Should I Leave Teaching in This Economy?

If you have been on LinkedIn recently or watched any major news network, you have probably heard that there are tech layoffs going on pretty much nonstop right now. Every time I open LinkedIn I see them. These are people who have dedicated decades to companies that they loved, companies that they thought were going to be their forever career. They were laid off via email, discarded to start a completely new life. These stories are scary and they are sad to see. They’ve impacted a lot of people that I care about. My former colleagues at both of the companies that I worked at, some of them were laid off. Their roles no longer exist. If you were thinking of leaving teaching right now and all you were seeing is instability on the other side, it’s easy to use this as the sign that you should put your plans on hold indefinitely.

Now, I’ve shared my insight about this inside of the Teacher Career Coach Course Community, but I know many people are looking from the outside and may have not seen an Instagram post that I’ve done about it or heard me really talk about it before so I figured it was worth doing an emergency podcast episode so that you can make a well-informed decision. That’s why in this episode of The Teacher Career Coach Podcast I’m going to be talking about the factors that you need to consider when leaving your job, including the current state of the economy, psychology and how that may be playing a big part of what is going on and giving my top recommendations to help you make a decision.

Leaving a job, especially a job like teaching which you thought was going to be your forever career, is always a difficult decision no matter the circumstances. It’s going to be especially challenging right now when the economy is uncertain and job security is a really valid concern. The decision that you are leaving is not one to be taken lightly. It can have significant implications for your personal and your professional life, so when considering leaving there are three factors that I want you to take into account. We’re going to start with the first factor, the current state of economy, and then I’ll move into personal financial stability, and then lastly the passion that you have for your current employment.

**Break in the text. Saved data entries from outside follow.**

Lemma schedule_spec s q c t :
  let h := k_tp s in let cur := c_current_tid c in
  inv_x (only cur) s q -> cpu s h = Some c -> live c ->
  thr s cur = Some t -> t_on_rq t = 0 -> (cur <> h -> t_state t <> THREAD_RUNNABLE) ->
  wp (schedule (c_cur_tf c))
    (fun r s' => exists next, r = TF_thread next /\ scheduled s s' q h c t next) s.
Proof.
  intros h cur Hi Hc Hl Ht H0 Hst. pose proof (ix_tp _ _ _ Hi) as Hh. fold h in Hh.
  destruct (ix_cpu _ _ _ Hi h c Hc) as [Ha Hb].
  destruct (Hb Hl) as (Hon & Etf & Hcur). destruct (Ha Hon) as [Ehid Eidle].
  unfold schedule. wp_steps. apply wp_ASSERT; [by apply bool_decide_eq_true|].
  rewrite Ehid, Eidle. fold cur. wp_steps.
  eapply wp_mono; [by apply (sched_depart_spec s q h cur t)|].
  intros [] s3 (Hi3 & (tc & Htc & Ec) & Hc3 & Hf3).
  pose proof (ix_queues _ _ _ Hi3) as Hq3.
  destruct (departed_ok s s3 q h cur t tc Hi Hh Hcur Ht H0 Hst Hq3 Htc Ec) as [Hok Hrc].
  assert (Hc3h : cpu s3 h = Some c) by (by rewrite Hc3).
  set (q1 := requeue q h cur t) in *. set (next := next_of q1 h).
  pose proof (next_of_ready s3 q1 h c tc Hi3 Hh Hc3h Hl Htc Hok Hrc) as Hnr. fold next in Hnr.
  wp_steps. eapply wp_mono; [apply (schedule_pick_spec s3 q1 h h Hq3 Hh)|].
  { intros i u Hin Hu. destruct (decide (i = cur)) as [->|Hne].
    - rewrite Htc in Hu. injection Hu as <-. apply Hok.
      + destruct (queues_valid _ _ Hq3 h cur Hh Hin). done.
      + by rewrite (queues_in s3 q1 cur tc h Hq3 Htc Hh Hin).
    - destruct (ix_thr _ _ _ Hi3 i u Hu Hne) as (O1 & _). apply O1.
      + by destruct (queues_valid _ _ Hq3 h i Hh Hin).
      + by rewrite (queues_in s3 q1 i u h Hq3 Hu Hh Hin). }
  intros r s4 (-> & Hq4 & Hf4). fold (next_of q1 h). fold next.
  pose proof (inv_x_pop s3 s4 q1 h cur next Hi3 Hh eq_refl Hnr Hf4 Hq4) as Hi4.
  destruct Hnr as (tn & Htn & Hnst & Hnr') eqn:Enr. clear Enr.
  destruct (rq_frame_thr _ _ _ _ Hf4 Htn) as (tn4 & Htn4 & En4).
  destruct (rq_frame_thr _ _ _ _ Hf4 Htc) as (tc4 & Htc4 & Ec4).
  assert (Hc4 : forall k, cpu s4 k = cpu s k) by (intros; rewrite (rq_frame_cpu _ _ _ Hf4); done).
  assert (Htp4 : k_tp s4 = h) by (rewrite (rq_frame_tp _ _ Hf4), (sf_tp _ _ _ Hf3); done).
  assert (Hon4 : t_on_rq tn4 = 0).
  { destruct (queues_on_rq _ _ Hq4 next tn4 Htn4) as [[_ (k & Hk & Hin)]|[? _]]; [|done].
    by destruct (next_of_popped s3 q1 h next Hq3 Hh eq_refl k Hk). }
  eapply wp_mono; [apply (sched_dispatch_spec s4 h cur next c tn4); [done|by rewrite Hc4|done]|].
  intros r s5 [-> ->]. exists next. split; [done|].
  destruct (dispatch_cpu_fields cur next c) as (G1 & G2 & G3 & G4 & G5).
  split; try done.
  - eapply (inv_dispatch s4 _ h c next tc4 tn4); try done; [by rewrite Hc4|..].
    + intros Hne. pose proof Ec4 as E'. apply same_but_rq_fields in E' as (_ & E2 & E3 & _).
      rewrite E3. split; [|done]. unfold thread_ok in *. rewrite E2, E3.
      assert (Eo : t_on_rq tc4 = t_on_rq tc).
      { eapply (on_rq_same s3 s4 q1); eauto. intros k Hk. by apply q_pop_in_other. }
      by rewrite Eo.
    + eapply next_ready_frame; [exact Hf4|]. by exists tn.
  - apply cpu_with_cpu_eq.
  - intros k Hk. rewrite cpu_with_cpu, decide_False by done. apply Hc4.
  - fold cur. destruct (decide (next = cur)) as [E|Hne].
    + exists (departed (cur =? h) t), tn4. split; [apply thr_with_thread_eq|].
      split; [|done]. eapply same_but_rq_trans; [|exact En4].
      rewrite E in Htn. rewrite Htc in Htn. by injection Htn as <-.
    + pose proof (sf_thr _ _ _ Hf3 next Hne) as F. rewrite Htn in F.
      destruct (thr s next) as [t0|] eqn:E0; [|by inversion F].
      exists t0, tn4. split; [apply thr_with_thread_eq|]. split; [|done].
      eapply same_but_rq_trans; [|exact En4]. inversion F as [? ? [n ->]|].
      apply same_but_rq_next.
  - intros Hne. fold cur. fold cur in Hne. exists tc4.
    split; [|by eapply same_but_rq_trans].
    rewrite thr_with_cpu, thr_with_thread_ne by done. done.
  - fold cur. apply (sframe_trans _ _ s3); [eapply sframe_mono; [|exact Hf3]; by left|].
    apply (sframe_trans _ _ s4).
    + apply frame_sframe. eapply frame_rq; try done. intros i k HX _.
      apply q_pop_in_other. intros ->. apply HX. by right.
    + eapply sframe_trans; [|apply sframe_cpu].
      apply sframe_thread; [by right|by rewrite Htn4].
Qed.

Daphne talks weighing the current state of the economy when considering leaving the classroom

In my opinion, what the heck is happening with the economy and job stability and security right now? I personally think that you should be cautious with your approach, that something different is happening that we have not seen for years, but I do not think that the sky is falling in the way that it seems. This is not to downplay the pain that these layoffs have had on so many people’s lives. I’ve taken calls with former colleagues of mine to help them update their resume on a moment’s notice when they had no idea that they were going to lose their job. I know how stressful instability is and it’s not a feeling that I would wish on anyone, but I would not recommend anyone in the audience giving up their career search based alone on just these tech layoffs.

I’m also going to give a disclaimer here. I have insight into behind the scenes closed door conversations with companies. I’ve worked with transitioning teachers for years and continue to get success stories day after day after day and I’ve done a lot of research on this subject, but I am not an economic analyst or a fortune teller. I’m just going to share my perspective and some of the insight that I have that have led me to this conclusion and to give this advice, but you can always take it with a grain of salt because I don’t work for the Bureau of Labor Statistics.

First, why are we seeing tech companies specifically having all of these layoffs? This can be a variety of reasons. There’s bad performance, there’s financial difficulties, maybe they scaled too quickly and then were hit with uncertain economic conditions, especially regarding inflation and how much people were willing to spend on those products. Some EdTech companies got a lot of funding during COVID, and during that time they’ve started to realize that not that many schools are using that particular platform anymore and that should make them actually have to do a reduction in workforce because they don’t have the need for as many employees anymore.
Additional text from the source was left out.